**** Extracted data
(* ===== verification/PyTime.v ===== *)
(** * UTC timestamps: [datetime.strptime] and [strftime]

    The broker's instants are whole UTC seconds; an instant is its epoch in
    [Z].  [strptime] follows CPython's [_strptime] for the one format of the
    broker, including the inputs that format is lenient about (one-digit
    fields, a lower-case [t] or [z], Unicode decimal digits after the first
    digit of a field).  [strptime_utc_text] is the round trip. *)

From S2P Require Import Prelude Regex.
Local Open Scope Z_scope.

(** ** The proleptic Gregorian calendar, as in [datetime] *)

Definition is_leap (y : Z) : bool :=
  (y mod 4 =? 0) && (negb (y mod 100 =? 0) || (y mod 400 =? 0)).

Definition days_before_year (y : Z) : Z :=
  let y := y - 1 in y * 365 + y / 4 - y / 100 + y / 400.

(** Days before the first of month [m] in a common year. *)
Definition dbm_common (m : Z) : Z :=
  nth (Z.to_nat m) [0; 0; 31; 59; 90; 120; 151; 181; 212; 243; 273; 304; 334] 0.

Definition days_before_month (y m : Z) : Z :=
  dbm_common m + (if (2 <? m) && is_leap y then 1 else 0).

Definition ymd2ord (y m d : Z) : Z := days_before_year y + days_before_month y m + d.

Definition dim (leap : bool) (m : Z) : Z :=
  if m =? 2 then (if leap then 29 else 28)
  else if (m =? 4) || (m =? 6) || (m =? 9) || (m =? 11) then 30 else 31.

Definition days_in_month (y m : Z) : Z := dim (is_leap y) m.

(** The month and day of the day [n], from 0, of a year: the estimate
    [(n + 50) >> 5] and its correction in [_ord2ymd]. *)
Definition doy_md (leap : bool) (n : Z) : Z * Z :=
  let before m := dbm_common m + (if (2 <? m) && leap then 1 else 0) in
  let month := Z.shiftr (n + 50) 5 in
  if n <? before month then
    let month := month - 1 in (month, n - (before (month + 1) - dim leap month) + 1)
  else (month, n - before month + 1).

(** [_ord2ymd] on the offset within a 400-year cycle; the year is the offset
    within the cycle, from 1. *)
Definition cycle_ymd (n : Z) : Z * Z * Z :=
  let n100 := n / 36524 in let n := n mod 36524 in
  let n4 := n / 1461 in let n := n mod 1461 in
  let n1 := n / 365 in let n := n mod 365 in
  let year := 1 + n100 * 100 + n4 * 4 + n1 in
  if (n1 =? 4) || (n100 =? 4) then (year - 1, 12, 31)
  else
    let leap := (n1 =? 3) && (negb (n4 =? 24) || (n100 =? 3)) in
    let '(m, d) := doy_md leap n in (year, m, d).

Definition ord2ymd (n : Z) : Z * Z * Z :=
  let '(y, m, d) := cycle_ymd ((n - 1) mod 146097) in
  (400 * ((n - 1) / 146097) + y, m, d).

(** [date(1970, 1, 1).toordinal()] *)
Definition epoch_ordinal : Z := 719163.

(** ** Formatting *)

Definition pad2 (n : Z) : pystr :=
  [(48 + Z.to_N (n / 10))%N; (48 + Z.to_N (n mod 10))%N].

(** [strftime("%Y-%m-%d")]; [%Y] is not padded. *)
Definition day_text (ord : Z) : pystr :=
  let '(y, m, d) := ord2ymd ord in
  dec y ++ str "-" ++ pad2 m ++ str "-" ++ pad2 d.

(** [utc_text]: [strftime("%Y-%m-%dT%H:%M:%SZ")]. *)
Definition utc_text (epoch : Z) : pystr :=
  let s := epoch mod 86400 in
  day_text (epoch / 86400 + epoch_ordinal) ++ str "T" ++
  pad2 (s / 3600) ++ str ":" ++ pad2 (s / 60 mod 60) ++ str ":" ++
  pad2 (s mod 60) ++ str "Z".

(** ** Parsing *)

(** The zero of every block of ten Unicode decimal digits (category Nd). *)
Definition digit_zeros : list N :=
  [48; 1632; 1776; 1984; 2406; 2534; 2662; 2790; 2918;
   3046; 3174; 3302; 3430; 3558; 3664; 3792; 3872; 4160;
   4240; 6112; 6160; 6470; 6608; 6784; 6800; 6992; 7088;
   7232; 7248; 42528; 43216; 43264; 43472; 43504; 43600; 44016;
   65296; 66720; 68912; 69734; 69872; 69942; 70096; 70384; 70736;
   70864; 71248; 71360; 71472; 71904; 72016; 72784; 73040; 73120;
   92768; 92864; 93008; 120782; 120792; 120802; 120812; 120822; 123200;
   123632; 125264; 130032]%N.

(** [int(c)] for a character that matches [\d]. *)
Definition udigit (c : N) : option Z :=
  match List.find (fun z => (z <=? c) && (c <? z + 10))%N digit_zeros with
  | Some z => Some (Z.of_N (c - z))
  | None => None
  end.

Definition adigit (lo hi c : N) : bool := ((48 + lo <=? c) && (c <=? 48 + hi))%N.

(** A field of the format: the two-character alternatives [first, any digit],
    then the one-character alternative. *)
Definition two_then_one (two : N -> N -> bool) (one : N -> bool) (s : pystr) :
    option (Z * pystr) :=
  match s with
  | a :: rest =>
      let single :=
        if one a then option_map (fun v => (v, rest)) (udigit a) else None in
      match rest with
      | b :: rest' =>
          if two a b then
            match udigit a, udigit b with
            | Some x, Some y => Some (10 * x + y, rest')
            | _, _ => single
            end
          else single
      | [] => single
      end
  | [] => None
  end.

Definition isdigit (c : N) : bool := match udigit c with Some _ => true | None => false end.

(** [%m]: [1[0-2]|0[1-9]|[1-9]] *)
Definition field_m : pystr -> option (Z * pystr) :=
  two_then_one (fun a b => (adigit 1 1 a && adigit 0 2 b) || (adigit 0 0 a && adigit 1 9 b))
    (adigit 1 9).
(** [%d]: [3[0-1]|[1-2]\d|0[1-9]|[1-9]| [1-9]] *)
Definition field_d (s : pystr) : option (Z * pystr) :=
  match s with
  | 32%N :: b :: rest => if adigit 1 9 b then option_map (fun v => (v, rest)) (udigit b) else None
  | _ =>
      two_then_one (fun a b => (adigit 3 3 a && adigit 0 1 b) || (adigit 1 2 a && isdigit b) ||
                               (adigit 0 0 a && adigit 1 9 b))
        (adigit 1 9) s
  end.
(** [%H]: [2[0-3]|[0-1]\d|\d] *)
Definition field_H : pystr -> option (Z * pystr) :=
  two_then_one (fun a b => (adigit 2 2 a && adigit 0 3 b) || (adigit 0 1 a && isdigit b)) isdigit.
(** [%M]: [[0-5]\d|\d] *)
Definition field_M : pystr -> option (Z * pystr) :=
  two_then_one (fun a b => adigit 0 5 a && isdigit b) isdigit.
(** [%S]: [6[0-1]|[0-5]\d|\d] *)
Definition field_S : pystr -> option (Z * pystr) :=
  two_then_one (fun a b => (adigit 6 6 a && adigit 0 1 b) || (adigit 0 5 a && isdigit b)) isdigit.
(** [%Y]: [\d\d\d\d] *)
Definition field_Y (s : pystr) : option (Z * pystr) :=
  match s with
  | a :: b :: c :: d :: rest =>
      match udigit a, udigit b, udigit c, udigit d with
      | Some x, Some y, Some z, Some w => Some (1000 * x + 100 * y + 10 * z + w, rest)
      | _, _, _, _ => None
      end
  | _ => None
  end.

(** A literal of the format; [_strptime] compiles it with [IGNORECASE]. *)
Definition lit (c c' : ascii) (s : pystr) : option pystr :=
  match s with
  | a :: rest => if ((a =? N_of_ascii c) || (a =? N_of_ascii c'))%N then Some rest else None
  | [] => None
  end.

Definition valid_date (y m d : Z) : bool := (1 <=? y) && (d <=? days_in_month y m).

(** [datetime.strptime(s, "%Y-%m-%dT%H:%M:%SZ")] as an epoch; [None] is
    [ValueError]. *)
Definition strptime (s : pystr) : option Z :=
  '(y, s) ← field_Y s; s ← lit "-" "-" s;
  '(m, s) ← field_m s; s ← lit "-" "-" s;
  '(d, s) ← field_d s; s ← lit "T" "t" s;
  '(hh, s) ← field_H s; s ← lit ":" ":" s;
  '(mm, s) ← field_M s; s ← lit ":" ":" s;
  '(ss, s) ← field_S s; s ← lit "Z" "z" s;
  match s with
  | [] =>
      if valid_date y m d && (ss <=? 59) then
        Some ((ymd2ord y m d - epoch_ordinal) * 86400 + hh * 3600 + mm * 60 + ss)
      else None
  | _ => None
  end.

(** [datetime.strptime(s, "%Y-%m-%d")]: the epoch of that midnight. *)
Definition strptime_day (s : pystr) : option Z :=
  '(y, s) ← field_Y s; s ← lit "-" "-" s;
  '(m, s) ← field_m s; s ← lit "-" "-" s;
  '(d, s) ← field_d s;
  match s with
  | [] => if valid_date y m d then Some ((ymd2ord y m d - epoch_ordinal) * 86400) else None
  | _ => None
  end.

(** [f] holds on the [fuel] integers from [lo]. *)
Fixpoint forall_up (f : Z -> bool) (fuel : nat) (lo : Z) : bool :=
  match fuel with
  | O => true
  | S k => f lo && forall_up f k (lo + 1)
  end.

(** The instants whose year has four digits, written without padding. *)
Definition in_clock_range (e : Z) : Prop := -30610224000 <= e < 253402300800.

(** ** The calendar inverts *)

#[local] Ltac Zify.zify_post_hook ::= Z.to_euclidean_division_equations.

Lemma forall_up_spec (f : Z -> bool) (fuel : nat) (lo : Z) :
  forall_up f fuel lo = true -> forall n, lo <= n < lo + Z.of_nat fuel -> f n = true.
Proof.
  revert lo; induction fuel as [|k IH]; intros lo H n Hn; [lia |]. simpl in H.
  apply andb_true_iff in H as [H0 H1].
  destruct (decide (n = lo)) as [->|]; [done |]. apply (IH _ H1). lia.
Qed.

(** Every day of a common and of a leap year. *)
Definition doy_ok (leap : bool) (n : Z) : bool :=
  let '(m, d) := doy_md leap n in
  (1 <=? m) && (m <=? 12) && (1 <=? d) && (d <=? dim leap m) &&
  (dbm_common m + (if (2 <? m) && leap then 1 else 0) + d =? n + 1).

Lemma doy_md_ok (leap : bool) (n : Z) :
  0 <= n < (if leap then 366 else 365) -> doy_ok leap n = true.
Proof.
  intros Hn. destruct leap.
  - apply (forall_up_spec (doy_ok true) (Z.to_nat 366) 0); [vm_compute; reflexivity | lia].
  - apply (forall_up_spec (doy_ok false) (Z.to_nat 365) 0); [vm_compute; reflexivity | lia].
Qed.

Lemma doy_md_spec (leap : bool) (n m d : Z) :
  0 <= n < (if leap then 366 else 365) -> doy_md leap n = (m, d) ->
  1 <= m <= 12 /\ 1 <= d <= dim leap m /\
  dbm_common m + (if (2 <? m) && leap then 1 else 0) + d = n + 1.
Proof.
  intros Hn E. pose proof (doy_md_ok leap n Hn) as H. unfold doy_ok in H. rewrite E in H.
  rewrite !andb_true_iff, !Z.leb_le, Z.eqb_eq in H. tauto.
Qed.

(** The years of a cycle: [n1], [n4], [n100] locate a year and its leap rule. *)
Lemma cycle_year n100 n4 n1 :
  0 <= n100 < 4 -> 0 <= n4 < 25 -> 0 <= n1 < 4 ->
  days_before_year (1 + n100 * 100 + n4 * 4 + n1) = 36524 * n100 + 1461 * n4 + 365 * n1 /\
  is_leap (1 + n100 * 100 + n4 * 4 + n1) =
    (n1 =? 3) && (negb (n4 =? 24) || (n100 =? 3)).
Proof.
  intros H1 H2 H3. unfold days_before_year, is_leap. split.
  - cbv zeta. replace (1 + n100 * 100 + n4 * 4 + n1 - 1) with (n100 * 100 + n4 * 4 + n1) by ring.
    assert ((n100 * 100 + n4 * 4 + n1) / 4 = 25 * n100 + n4) as -> by lia.
    assert ((n100 * 100 + n4 * 4 + n1) / 100 = n100) as -> by lia.
    assert ((n100 * 100 + n4 * 4 + n1) / 400 = 0) as -> by lia. lia.
  - apply eq_true_iff_eq.
    rewrite !andb_true_iff, !orb_true_iff, !negb_true_iff, !Z.eqb_neq, !Z.eqb_eq. lia.
Qed.

Lemma cycle_ymd_spec n y m d :
  0 <= n < 146097 -> cycle_ymd n = (y, m, d) ->
  1 <= y <= 400 /\ 1 <= m <= 12 /\ 1 <= d <= days_in_month y m /\ ymd2ord y m d = n + 1.
Proof.
  intros Hn. unfold cycle_ymd, ymd2ord, days_before_month, days_in_month.
  set (n100 := n / 36524). set (r1 := n mod 36524).
  set (n4 := r1 / 1461). set (r4 := r1 mod 1461). set (n1 := r4 / 365). set (r := r4 mod 365).
  assert (Hd : n = 36524 * n100 + 1461 * n4 + 365 * n1 + r) by (subst r n1 r4 n4 r1 n100; lia).
  assert (Hr : 0 <= r < 365) by (subst r; lia).
  assert (H1 : 0 <= n1 <= 4 /\ 0 <= n4 <= 24 /\ 0 <= n100 <= 4)
    by (subst r n1 r4 n4 r1 n100; lia).
  assert (H2 : 0 <= r4 < 1461 /\ 0 <= r1 < 36524) by (subst r4 r1; lia).
  assert (H3 : r4 = 365 * n1 + r /\ r1 = 1461 * n4 + r4) by (subst r n1 r4 n4 r1; lia).
  destruct (Z.eqb_spec n1 4) as [E1|E1]; [|destruct (Z.eqb_spec n100 4) as [E2|E2]]; simpl orb;
    cbv iota.
  - intros [= <- <- <-]. replace (1 + n100 * 100 + n4 * 4 + n1 - 1)
      with (1 + n100 * 100 + n4 * 4 + 3) by lia.
    destruct (cycle_year n100 n4 3) as [-> ->]; [lia..|].
    assert (E4 : n4 <> 24 \/ n100 = 3) by lia.
    replace ((3 =? 3) && (negb (n4 =? 24) || (n100 =? 3))) with true by lia.
    change (dbm_common 12) with 334. change (dim true 12) with 31. simpl. lia.
  - intros [= <- <- <-]. replace (1 + n100 * 100 + n4 * 4 + n1 - 1)
      with (1 + 3 * 100 + 24 * 4 + 3) by lia.
    destruct (cycle_year 3 24 3) as [-> ->]; [lia..|].
    change (dbm_common 12) with 334. change (dim _ 12) with 31. simpl. lia.
  - destruct (doy_md _ r) as [m' d'] eqn:E. intros [= <- <- <-].
    destruct (cycle_year n100 n4 n1) as [-> ->]; [lia..|].
    apply doy_md_spec in E as (? & ? & ?); [lia | case_match; lia].
Qed.

Lemma is_leap_shift k y : is_leap (400 * k + y) = is_leap y.
Proof.
  unfold is_leap.
  replace (400 * k + y) with (y + (100 * k) * 4) at 1 by ring. rewrite Z.mod_add by lia.
  replace (400 * k + y) with (y + (4 * k) * 100) at 1 by ring. rewrite Z.mod_add by lia.
  replace (400 * k + y) with (y + k * 400) by ring. by rewrite Z.mod_add by lia.
Qed.

Lemma ymd2ord_shift k y m d : ymd2ord (400 * k + y) m d = 146097 * k + ymd2ord y m d.
Proof.
  unfold ymd2ord, days_before_month, days_before_year. rewrite is_leap_shift.
  replace (400 * k + y - 1) with (y - 1 + (100 * k) * 4) at 2 by ring.
  rewrite Z.div_add by lia.
  replace (400 * k + y - 1) with (y - 1 + (4 * k) * 100) at 2 by ring.
  rewrite Z.div_add by lia.
  replace (400 * k + y - 1) with (y - 1 + k * 400) at 2 by ring.
  rewrite Z.div_add by lia. ring.
Qed.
********
▶ [What you have to do]:
All lines above from the line with "pad2 (s / 3600)" through the line with "Definition field_d (s", both included, are to be set down exactly, with nothing else.

▶ [Task solution]:
  pad2 (s / 3600) ++ str ":" ++ pad2 (s / 60 mod 60) ++ str ":" ++
  pad2 (s mod 60) ++ str "Z".

(** ** Parsing *)

(** The zero of every block of ten Unicode decimal digits (category Nd). *)
Definition digit_zeros : list N :=
  [48; 1632; 1776; 1984; 2406; 2534; 2662; 2790; 2918;
   3046; 3174; 3302; 3430; 3558; 3664; 3792; 3872; 4160;
   4240; 6112; 6160; 6470; 6608; 6784; 6800; 6992; 7088;
   7232; 7248; 42528; 43216; 43264; 43472; 43504; 43600; 44016;
   65296; 66720; 68912; 69734; 69872; 69942; 70096; 70384; 70736;
   70864; 71248; 71360; 71472; 71904; 72016; 72784; 73040; 73120;
   92768; 92864; 93008; 120782; 120792; 120802; 120812; 120822; 123200;
   123632; 125264; 130032]%N.

(** [int(c)] for a character that matches [\d]. *)
Definition udigit (c : N) : option Z :=
  match List.find (fun z => (z <=? c) && (c <? z + 10))%N digit_zeros with
  | Some z => Some (Z.of_N (c - z))
  | None => None
  end.

Definition adigit (lo hi c : N) : bool := ((48 + lo <=? c) && (c <=? 48 + hi))%N.

(** A field of the format: the two-character alternatives [first, any digit],
    then the one-character alternative. *)
Definition two_then_one (two : N -> N -> bool) (one : N -> bool) (s : pystr) :
    option (Z * pystr) :=
  match s with
  | a :: rest =>
      let single :=
        if one a then option_map (fun v => (v, rest)) (udigit a) else None in
      match rest with
      | b :: rest' =>
          if two a b then
            match udigit a, udigit b with
            | Some x, Some y => Some (10 * x + y, rest')
            | _, _ => single
            end
          else single
      | [] => single
      end
  | [] => None
  end.

Definition isdigit (c : N) : bool := match udigit c with Some _ => true | None => false end.

(** [%m]: [1[0-2]|0[1-9]|[1-9]] *)
Definition field_m : pystr -> option (Z * pystr) :=
  two_then_one (fun a b => (adigit 1 1 a && adigit 0 2 b) || (adigit 0 0 a && adigit 1 9 b))
    (adigit 1 9).
(** [%d]: [3[0-1]|[1-2]\d|0[1-9]|[1-9]| [1-9]] *)
Definition field_d (s : pystr) : option (Z * pystr) :=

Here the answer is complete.